Before making the request, Basil provided for the canonical release of any of his clergy who wished to go elsewhere, and about half have petitioned the Greek Orthodox Archdiocese of Thyateira and Great Britain and received favorable response.[1] Basil's rationale for the request was that the patriarchate could continue to provide pastoral care for those who wished to duplicate Russian church life on British soil, while he could care for those who wished to continue life as it had been under Anthony.

Initially, the Patriarch of Moscow, Alexei II, asked to discuss the matter with Basil, but demanded that he retract his letter to Constantinople, in which he had broached the subject with Ecumenical Patriarch Bartholomew I. Basil refused to retract the letter.

In response to the request of Bp. Basil, Archbishop Innokenty (Vasilyev) of Korsun was dispatched by Moscow and read out a patriarchal decree at the Sourozh cathedral in London retiring Basil and placing control of the diocese under Innokenty. Basil's response was to appeal to the arbitration of the Ecumenical Patriarch, citing canons 9 and 17 of the Fourth Ecumenical Council, which grant to clergy the right of appeal to Constantinople if they have a dispute with their superior hierarch.[2]
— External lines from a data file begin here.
(** A printed [int] is read back. *)
Lemma get_int_printed n n0 rest :
  in_s 32 n → ends_number rest →
  get_int n0 (mkIstream (show_int n ++ rest) false false) = (n, mkIstream rest (bool_decide (rest = [])) false).
Proof.
  intros Hn Hc. unfold get_int. cbn [i_eof i_fail orb i_text].
  pose proof (DecimalZ.of_to n) as Hof. unfold show_int.
  assert (∀ d, d ≠ Decimal.Nil → ∃ x r, show_uint d = x :: r ∧ is_space x = false ∧ (x =? 45) = false ∧ (x =? 43) = false) as Hd.
  { intros [] ?; try done; cbn; eauto 8. }
  unfold in_s in Hn. change (2 ^ (32 - 1)) with (2 ^ 31) in Hn.
  destruct n as [|p|p]; cbn [Z.to_int] in *.
  - cbn [show_uint app skip_space]. change (is_space 48) with false. cbn [Z.eqb Pos.eqb orb].
    change (48 :: rest) with (show_uint (Decimal.D0 Decimal.Nil) ++ rest).
    rewrite take_digits_show by done. done.
  - destruct (Hd (Pos.to_uint p)) as (x & r & Hx & Hsp & H45 & H43); [apply to_uint_nonempty|].
    rewrite Hx. cbn [app skip_space]. rewrite Hsp, H45, H43. cbn [orb].
    rewrite app_comm_cons, <- Hx, take_digits_show by done.
    rewrite decide_False by apply to_uint_nonempty. rewrite Hof.
    rewrite (proj2 (Z.ltb_ge _ _)), (proj2 (Z.leb_gt _ _)) by lia. done.
  - cbn [app skip_space]. change (is_space 45) with false. cbn [Z.eqb Pos.eqb orb].
    rewrite take_digits_show by done. rewrite decide_False by apply to_uint_nonempty. rewrite Hof.
    rewrite (proj2 (Z.ltb_ge _ _)), (proj2 (Z.leb_gt _ _)) by lia. done.
Qed.

Lemma get_int_show n n0 c t :
  in_s 32 n → is_space c = true →
  get_int n0 (mkIstream (show_int n ++ c :: t) false false) = (n, mkIstream (c :: t) false false).
Proof. intros Hn Hc. by rewrite get_int_printed. Qed.

(** Once [failbit] is set and the end was not reached, nothing changes any more. *)
Lemma get_failed str n i : i_fail i = true → get_string str i = (str, i) ∧ get_int n i = (n, i).
Proof. intros Hf. unfold get_string, get_int. rewrite Hf, orb_true_r. by destruct i; cbn in *; subst. Qed.

(** *** Searching *)

(** Where a character is first in a string. *)
Fixpoint index_of (c : Z) (s : list Z) : option nat :=
  match s with
  | [] => None
  | x :: s => if x =? c then Some 0%nat else S <$> index_of c s
  end.
(* ===== verification/Servants.v ===== *)
(** * Servants: what an object adapter knows (icm/ServantManager.cpp,
      icm/ObjectAdapter.cpp, icm/Object.h)

    Servants and servant locators are objects of the application: the tables
    hold their addresses, 0 is a null pointer.  Servants are found by the name
    of an identity, locators by its category.  [ObjectAdapter::find] is in
    [Transport], because it calls the locators of the application. *)
From S2P Require Import Prelude Block OutputStream InputStream IcmProtocol.

(** [DispatchStatus]. *)
Inductive DispatchStatus :=
  | DispatchOK
  | DispatchUserException
  | DispatchObjectNotExist
  | DispatchFacetNotExist
  | DispatchOperationNotExist
  | DispatchUnknownLocalException
  | DispatchUnknownUserException
  | DispatchUnknownException
  | DispatchAsync.

#[export] Instance DispatchStatus_eq_dec : EqDecision DispatchStatus.
Proof. solve_decision. Defined.

(** A [ServerRequest] with its two streams and the transport it came from. *)
Record Exchange := mkExchange {
  ex_request : ServerRequest;
  ex_incoming : InputStream;
  ex_outgoing : OutputStream;
  ex_transport : Z }.

Definition with_outgoing (os : OutputStream) (ex : Exchange) : Exchange :=
  mkExchange (ex_request ex) (ex_incoming ex) os (ex_transport ex).

Record ServantManager := mkManager {
  mServantMap : gmap (list Z) Z;
  mLocatorMap : gmap (list Z) Z }.

Definition ServantManager_new : ServantManager := mkManager ∅ ∅.

Definition addServant (obj : Z) (ident : Identity) (m : ServantManager) : bool * ServantManager :=
  match mServantMap m !! id_name ident with
  | None => (true, mkManager (<[id_name ident := obj]> (mServantMap m)) (mLocatorMap m))
  | Some _ => (false, m)
  end.

Definition removeServant (ident : Identity) (m : ServantManager) : Z * ServantManager :=
  match mServantMap m !! id_name ident with
  | Some servant => (servant, mkManager (delete (id_name ident) (mServantMap m)) (mLocatorMap m))
  | None => (0, m)
  end.

Definition findServant (ident : Identity) (m : ServantManager) : Z :=
  match mServantMap m !! id_name ident with Some servant => servant | None => 0 end.

Definition hasServant (ident : Identity) (m : ServantManager) : bool :=
  match mServantMap m !! id_name ident with Some _ => true | None => false end.

(** [std::map::insert] keeps the entry that is there. *)
Definition addServantLocator (locator : Z) (category : list Z) (m : ServantManager) : ServantManager :=
  match mLocatorMap m !! category with
  | None => mkManager (mServantMap m) (<[category := locator]> (mLocatorMap m))
  | Some _ => m
  end.

Definition findServantLocator (category : list Z) (m : ServantManager) : Z :=
  match mLocatorMap m !! category with Some locator => locator | None => 0 end.

(** [ObjectAdapter::add (obj, name, category)] and [add (obj, ident)]. *)
Definition adapter_add (obj : Z) (name category : list Z) (m : ServantManager) : bool * ServantManager :=
  addServant obj (mkIdentity name category) m.

(** [ObjectAdapter::remove (name, category)] and [remove (ident)]: the servant is
    not returned. *)
Definition adapter_remove (name category : list Z) (m : ServantManager) : ServantManager :=
  (removeServant (mkIdentity name category) m).2.

(** ** The tables as sequences of registrations *)

Inductive registration :=
  | Add (obj : Z) (ident : Identity)
  | Remove (ident : Identity).

Definition register (m : ServantManager) (r : registration) : ServantManager :=
  match r with
  | Add obj ident => (adapter_add obj (id_name ident) (id_category ident) m).2
  | Remove ident => adapter_remove (id_name ident) (id_category ident) m
  end.

(** What a history of registrations says about a name: the first [Add] after
    the last [Remove]. *)
Fixpoint registered (n : list Z) (history : list registration) (now : option Z) : option Z :=
  match history with
  | [] => now
  | Add obj i :: history =>
      registered n history (if bool_decide (id_name i = n) then Some (default obj now) else now)
  | Remove i :: history =>
      registered n history (if bool_decide (id_name i = n) then None else now)
  end.

Lemma register_lookup m r n :
  mServantMap (register m r) !! n = registered n [r] (mServantMap m !! n) ∧
  mLocatorMap (register m r) = mLocatorMap m.
Proof.
  destruct r as [obj i|i]; cbn [register registered];
    unfold adapter_add, adapter_remove, addServant, removeServant; cbn [id_name id_category].
  - destruct (mServantMap m !! id_name i) as [x|] eqn:E; cbn [snd mServantMap mLocatorMap]; (split; [|done]).
    + case_bool_decide; subst; [by rewrite E|done].
    + case_bool_decide; subst; [by rewrite lookup_insert_eq, E|by rewrite lookup_insert_ne].
  - destruct (mServantMap m !! id_name i) as [x|] eqn:E; cbn [snd mServantMap mLocatorMap]; (split; [|done]).
    + case_bool_decide; subst; [by rewrite lookup_delete_eq|by rewrite lookup_delete_ne].
    + case_bool_decide; subst; [by rewrite E|done].
Qed.

Lemma history_lookup history n : ∀ m,
  mServantMap (foldl register m history) !! n = registered n history (mServantMap m !! n) ∧
  mLocatorMap (foldl register m history) = mLocatorMap m.
Proof.
  induction history as [|r history IH]; intros m; [done|]. cbn [foldl].
  destruct (IH (register m r)) as [-> ->], (register_lookup m r n) as [-> ->]. split; [|done]. by destruct r.
Qed.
On June 8, 2006, the holy synod of the Ecumenical Patriarchate announced that it had considered Basil's appeal and unanimously decided to receive him into its Russian Orthodox Exarchate in Western Europe as an auxiliary bishop. It then elected him to this position with the title of Bishop of Amphipolis, serving as an auxiliary of Abp. Gabriel (de Vylder) of Komana[3] and having authority over a vicariate of the parishes which have chosen to follow him into the Ecumenical Patriarchate.[4]